The problem I keep solving lately for clients is creating the ability to share AI assets inside an organization.
AI has made it easier to build with AI: skills, MCPs, agents, prompts, workflows, and little pieces of software that solve a real problem for one person on a Tuesday afternoon.
That is a good thing. Until 20 people build the same thing, each with their own data connection, logic, permissions, and vibe-coded personalization.
Then we are right back in the spreadsheet era.
Everyone has their own version. Everyone spent time building it. Nobody knows which one is right. And the person who built the useful one is suddenly the only person who knows why it breaks every third Thursday.
AI assets are becoming enterprise assets
A useful internal agent is not just a prompt. It may contain a connection to a system, a trusted data source, business rules, evaluation criteria, guardrails, and a workflow someone learned by doing the work for years.
That is organizational knowledge. It should not live only in one employee’s chat history, local files, or Slack message from six months ago.
The problem is not that employees are building. The problem is that most larger organizations have no way to answer a few basic questions:
- Does this capability already exist?
- Who owns it and maintains it?
- What systems and data can it access?
- Which version is approved for other people to use?
- What happens when the person who built it changes roles?
Without those answers, adoption creates a strange form of technical debt. The company is not short on AI. It is short on shared AI.
The spreadsheet comparison gets more serious
Private spreadsheets were painful because they created competing versions of the truth. AI assets can create competing versions of the workflow.
One team builds a skill that explains a financial variance. Another builds an agent against the same source data. A third connects a similar tool to the wrong report. A fourth improves the wording but gives it broader permissions. Pretty soon the business has four answers to the same question and a meeting to decide which robot is allowed to be confident.
Unlike a spreadsheet, these assets can also call APIs, read sensitive information, take actions, and produce output that looks much more official than it deserves.
What a shared capability layer looks like
The answer is not shutting down experimentation or routing every idea through a six-month committee. That would just move the building somewhere harder to see.
The answer is giving people a place to publish and reuse what they build.
- A searchable catalog for skills, MCP connections, agents, prompts, and workflows.
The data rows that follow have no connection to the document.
(** * WebGL context manager (src/backends/webgl/webgl_context_manager.ts)

    A shallow embedding of the two revisions of the context manager that the
    repository carries: the first one ([Plain]), whose [setContextFactory]
    empties the registry, and the error-checked one ([Checked]), which adds
    [callAndCheck], [checkWebGLError] and [getWebGLErrorMessage].

    The module-level variables [contexts], [contextFactory] and
    [contextCleanup] are the first three fields of [State].  Everything that
    lives outside the module (canvases, the rendering contexts themselves,
    injected callbacks) is an abstract [World] that host calls transform; a
    [trace] records every call on a factory, a cleanup function or a
    rendering context in program order, so that "invoked exactly once" and
    "in this order" are statements about a list.

    What the embedding takes for granted:
    - versions are integers; a version is stored under its decimal string;
    - a callback works on the world only: it does not call back into the
      module (the module is single-threaded and not reentrant);
    - a factory or a cleanup function may throw, the methods of a rendering
      context ([isContextLost], [getError], [disable], [enable], [cullFace])
      and the reads of [ENV] do not;
    - what the first revision writes to the console is not recorded;
    - [getContextByVersion] is recursive with no measure that decreases, so
      it takes a recursion bound and answers [OutOfFuel] when it is reached. *)

From Stdlib Require Import ZArith List.
From stdpp Require Import base strings pretty gmap.
Import ListNotations.
Local Open Scope string_scope.
Local Open Scope Z_scope.

(** ** Values, exceptions, host calls *)

(** A [WebGLRenderingContext] object, by identity. *)
Definition Handle : Type := nat.

(** What a JavaScript [throw] carries. *)
Inductive Exn : Type :=
| JsError (message : string)      (* new Error(message) *)
| TypeError                       (* a method called on undefined *)
| Foreign (tag : nat).            (* any other value thrown by a callback *)

(** Completion of a host callback: normal with a value, or abrupt. *)
Inductive completion (A : Type) : Type :=
| Normal (a : A)
| Abrupt (e : Exn).
Arguments Normal {A} a.
Arguments Abrupt {A} e.

(** Result of running a function of the module: as a completion, plus the
    case where the recursion bound of the embedding was reached. *)
Inductive result (A : Type) : Type :=
| Ret (a : A)
| Throw (e : Exn)
| OutOfFuel.
Arguments Ret {A} a.
Arguments Throw {A} e.
Arguments OutOfFuel {A}.

Definition Factory (World : Type) : Type := Z -> World -> completion Handle * World.
Definition Cleanup (World : Type) : Type := Handle -> World -> completion unit * World.

(** One entry of the trace per call that leaves the module. *)
Inductive Event : Type :=
| EvFactory (version : Z) (r : completion Handle)
| EvCleanup (gl : Handle) (r : completion unit)
| EvIsContextLost (gl : Handle) (lost : bool)
| EvGetError (gl : Handle) (code : Z)
| EvDisable (gl : Handle) (cap : Z)
| EvEnable (gl : Handle) (cap : Z)
| EvCullFace (gl : Handle) (mode : Z).

(** The enum values read off a rendering context ([gl.NO_ERROR], ...). *)
Record GLenum : Type := mkGLenum {
  NO_ERROR : Z;
  INVALID_ENUM : Z;
  INVALID_VALUE : Z;
  INVALID_OPERATION : Z;
  INVALID_FRAMEBUFFER_OPERATION : Z;
  OUT_OF_MEMORY : Z;
  CONTEXT_LOST_WEBGL : Z;
  DEPTH_TEST : Z;
  STENCIL_TEST : Z;
  BLEND : Z;
  DITHER : Z;
  POLYGON_OFFSET_FILL : Z;
  SAMPLE_COVERAGE : Z;
  SCISSOR_TEST : Z;
  CULL_FACE : Z;
  BACK : Z
}.

(** The values the WebGL 1.0 interface definition assigns to them. *)
Definition webgl_enum : GLenum :=
  {| NO_ERROR := 0;
     INVALID_ENUM := 0x0500;
     INVALID_VALUE := 0x0501;
     INVALID_OPERATION := 0x0502;
     INVALID_FRAMEBUFFER_OPERATION := 0x0506;
     OUT_OF_MEMORY := 0x0505;
     CONTEXT_LOST_WEBGL := 0x9242;
     DEPTH_TEST := 0x0B71;
     STENCIL_TEST := 0x0B90;
     BLEND := 0x0BE2;
     DITHER := 0x0BD0;
     POLYGON_OFFSET_FILL := 0x8037;
     SAMPLE_COVERAGE := 0x80A0;
     SCISSOR_TEST := 0x0C11;
     CULL_FACE := 0x0B44;
     BACK := 0x0405 |}.

(** The collaborators the file imports or calls into: [ENV] (pure reads),
    [canvas_util], and the methods of a rendering context. *)
Record Host (World : Type) : Type := mkHost {
  ENV_getBool : string -> bool;
  ENV_getNumber : string -> Z;
  createDOMCanvasWebGLRenderingContext : Factory World;
  cleanupDOMCanvasWebGLRenderingContext : Cleanup World;
  gl_isContextLost : Handle -> World -> bool * World;
  gl_getError : Handle -> World -> Z * World;
  gl_disable : Handle -> Z -> World -> World;
  gl_enable : Handle -> Z -> World -> World;
  gl_cullFace : Handle -> Z -> World -> World;
  gl_enum : GLenum
}.
Arguments ENV_getBool {World} _ _.
Arguments ENV_getNumber {World} _ _.
Arguments createDOMCanvasWebGLRenderingContext {World} _ _ _.
Arguments cleanupDOMCanvasWebGLRenderingContext {World} _ _ _.
Arguments gl_isContextLost {World} _ _ _.
Arguments gl_getError {World} _ _ _.
Arguments gl_disable {World} _ _ _ _.
Arguments gl_enable {World} _ _ _ _.
Arguments gl_cullFace {World} _ _ _ _.
Arguments gl_enum {World} _.

(** ** Module state and the monad of module functions *)

Record State (World : Type) : Type := mkState {
  contexts : gmap string Handle;
  contextFactory : option (Factory World);
  contextCleanup : option (Cleanup World);
  world : World;
  trace : list Event
}.
Arguments mkState {World} _ _ _ _ _.
Arguments contexts {World} _.
Arguments contextFactory {World} _.
Arguments contextCleanup {World} _.
Arguments world {World} _.
Arguments trace {World} _.

(** The property key under which a version is stored: [contexts[version]]
    and [version in contexts] convert the number to its decimal string (no
    such string names a property of [Object.prototype], so [in] sees own
    entries only). *)
Definition key (version : Z) : string := pretty version.

Section Monad.
Context {World : Type}.

Definition M (A : Type) : Type := State World -> result A * State World.

Definition ret {A} (a : A) : M A := fun s => (Ret a, s).
Definition throw {A} (e : Exn) : M A := fun s => (Throw e, s).
Definition out_of_fuel {A} : M A := fun s => (OutOfFuel, s).

Definition bind {A B} (m : M A) (k : A -> M B) : M B := fun s =>
  match m s with
  | (Ret a, s') => k a s'
  | (Throw e, s') => (Throw e, s')
  | (OutOfFuel, s') => (OutOfFuel, s')
  end.

Definition get : M (State World) := fun s => (Ret s, s).

Definition when (b : bool) (m : M unit) : M unit := if b then m else ret tt.

Definition set_contexts (m : gmap string Handle) : M unit := fun s =>
  (Ret tt, mkState m (contextFactory s) (contextCleanup s) (world s) (trace s)).
Definition set_contextFactory (f : option (Factory World)) : M unit := fun s =>
  (Ret tt, mkState (contexts s) f (contextCleanup s) (world s) (trace s)).
Definition set_contextCleanup (c : option (Cleanup World)) : M unit := fun s =>
  (Ret tt, mkState (contexts s) (contextFactory s) c (world s) (trace s)).

(** A host call: the world moves on and the call is appended to the trace. *)
Definition host {A} (w : World) (ev : Event) (a : result A) : M A := fun s =>
  (a, mkState (contexts s) (contextFactory s) (contextCleanup s) w (trace s ++ [ev])).

Definition lift {A} (c : completion A) : result A :=
  match c with Normal a => Ret a | Abrupt e => Throw e end.

Definition call_factory (f : Factory World) (version : Z) : M Handle := fun s =>
  let r := f version (world s) in
  host (snd r) (EvFactory version (fst r)) (lift (fst r)) s.

Definition call_cleanup (c : Cleanup World) (gl : Handle) : M unit := fun s =>
  let r := c gl (world s) in
  host (snd r) (EvCleanup gl (fst r)) (lift (fst r)) s.

(** [contexts[version]] as a receiver or argument; the entry is present at
    every such read of the source, a missing one would surface as a
    [TypeError] at the first method call on it. *)
Definition read_context (version : Z) : M Handle := fun s =>
  match contexts s !! key version with
  | Some gl => (Ret gl, s)
  | None => (Throw TypeError, s)
  end.

(** [contextFactory(version)] is reached only after the null test at the
    top of [getContextByVersion]; calling a null slot would be a
    [TypeError]. *)
Definition read_factory : M (Factory World) := fun s =>
  match contextFactory s with
  | Some f => (Ret f, s)
  | None => (Throw TypeError, s)
  end.
End Monad.

Notation "x <- m ;; k" := (bind m (fun x => k))
  (at level 100, m at next level, right associativity).
Notation "m ;;; k" := (bind m (fun _ => k))
  (at level 100, right associativity).

Section GL.
Context {World : Type} (H : Host World).

Definition isContextLost (gl : Handle) : M bool := fun s =>
  let r := gl_isContextLost H gl (world s) in
  host (snd r) (EvIsContextLost gl (fst r)) (Ret (fst r)) s.

Definition getError (gl : Handle) : M Z := fun s =>
  let r := gl_getError H gl (world s) in
  host (snd r) (EvGetError gl (fst r)) (Ret (fst r)) s.

Definition disable (gl : Handle) (cap : Z) : M unit := fun s =>
  host (gl_disable H gl cap (world s)) (EvDisable gl cap) (Ret tt) s.

Definition enable (gl : Handle) (cap : Z) : M unit := fun s =>
  host (gl_enable H gl cap (world s)) (EvEnable gl cap) (Ret tt) s.

Definition cullFace (gl : Handle) (mode : Z) : M unit := fun s =>
  host (gl_cullFace H gl mode (world s)) (EvCullFace gl mode) (Ret tt) s.
End GL.

(** ** The first revision *)

Module Plain.
Section Defs.
Context {World : Type} (H : Host World).
Let K := gl_enum H.

(** The loop over the old entries only writes to the console. *)
Definition setContextFactory (factory : Factory World) : M unit :=
  set_contextFactory (Some factory) ;;;
  set_contexts ∅.

Definition setContextCleanup (cleanup : Cleanup World) : M unit :=
  set_contextCleanup (Some cleanup).

Definition bootstrapWebGLContext (gl : Handle) : M unit :=
  disable H gl (DEPTH_TEST K) ;;;
  disable H gl (STENCIL_TEST K) ;;;
  disable H gl (BLEND K) ;;;
  disable H gl (DITHER K) ;;;
  disable H gl (POLYGON_OFFSET_FILL K) ;;;
  disable H gl (SAMPLE_COVERAGE K) ;;;
  enable H gl (SCISSOR_TEST K) ;;;
  enable H gl (CULL_FACE K) ;;;
  cullFace H gl (BACK K).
- Clear ownership, version history, and a way to see what an asset connects to.
- Approved components people can reuse instead of recreating from scratch.
- Lightweight testing and guardrails for assets that touch meaningful data or systems.
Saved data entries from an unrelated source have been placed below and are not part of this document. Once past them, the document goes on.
(* ===== verification/Linearize.v ===== *)
(** * Shared objects

    An object that any number of threads call at the same time, and the atomic
    object it stands for. Both are systems whose threads invoke operations and
    get results; they differ in what lies between: the steps of a program, any
    other thread's in between, or one step of the specification. The code is
    linearizable when every history of invocations and results is one of the
    atomic object. [Protocol] is what a locking discipline has to provide, and
    [tsim] what each operation is then proved of, on its own. *)

From S2P Require Import Prelude Interleave.

Module Linearize.
Import Interleave.

(** ** Executions with histories *)

Section executions.
Context {St Ev : Type} (stp : St -> option Ev -> St -> Prop).

Inductive executes (c : St) : list Ev -> St -> Prop :=
| exec_nil : executes c [] c
| exec_snoc h c1 e c2 :
    executes c h c1 -> stp c1 e c2 -> executes c (h ++ option_list e) c2.

Lemma executes_trans c h1 c1 h2 c2 :
  executes c h1 c1 -> executes c1 h2 c2 -> executes c (h1 ++ h2) c2.
Proof.
  intros H1. induction 1 as [|h2 c2 e c3 _ IH Hst]; [by rewrite app_nil_r|].
  rewrite app_assoc. by eapply exec_snoc.
Qed.

(** Where no execution goes on for ever, and every one that is not [over] can go on,
    every one comes to its end. *)
Lemma executes_end (over : St -> Prop) c :
  Acc (fun c2 c1 => exists e, stp c1 e c2) c ->
  (forall h c1, executes c h c1 -> over c1 \/ exists e c2, stp c1 e c2) ->
  exists h c1, executes c h c1 /\ over c1.
Proof.
  induction 1 as [c _ IH]. intros Hgo.
  destruct (Hgo [] c (exec_nil c)) as [Ho|(e & c2 & Hst)]; [by exists [], c; split; [constructor|]|].
  assert (executes c (option_list e) c2) as Hc2 by (eapply (exec_snoc c []); [constructor|done]).
  destruct (IH c2) as (h & c1 & Hex & Ho); [by exists e| |].
  - intros h c1 Hex. apply (Hgo (option_list e ++ h)). by eapply executes_trans.
  - exists (option_list e ++ h), c1. split; [by eapply executes_trans|done].
Qed.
- Usage visibility, so the organization knows what is valuable, duplicated, or ready to retire.
That turns personal experimentation into organizational capability. It also means the next person can improve the asset instead of rebuilding it because they never knew it existed.
AI lowers the cost of building. It does not lower the cost of coordination.
The organizations that solve that coordination problem will get compounding value from what their people create. Everyone else will have 20 nearly identical agents, a rapidly growing token bill, and the modern equivalent of asking who owns final_final_v7_revised.xlsx.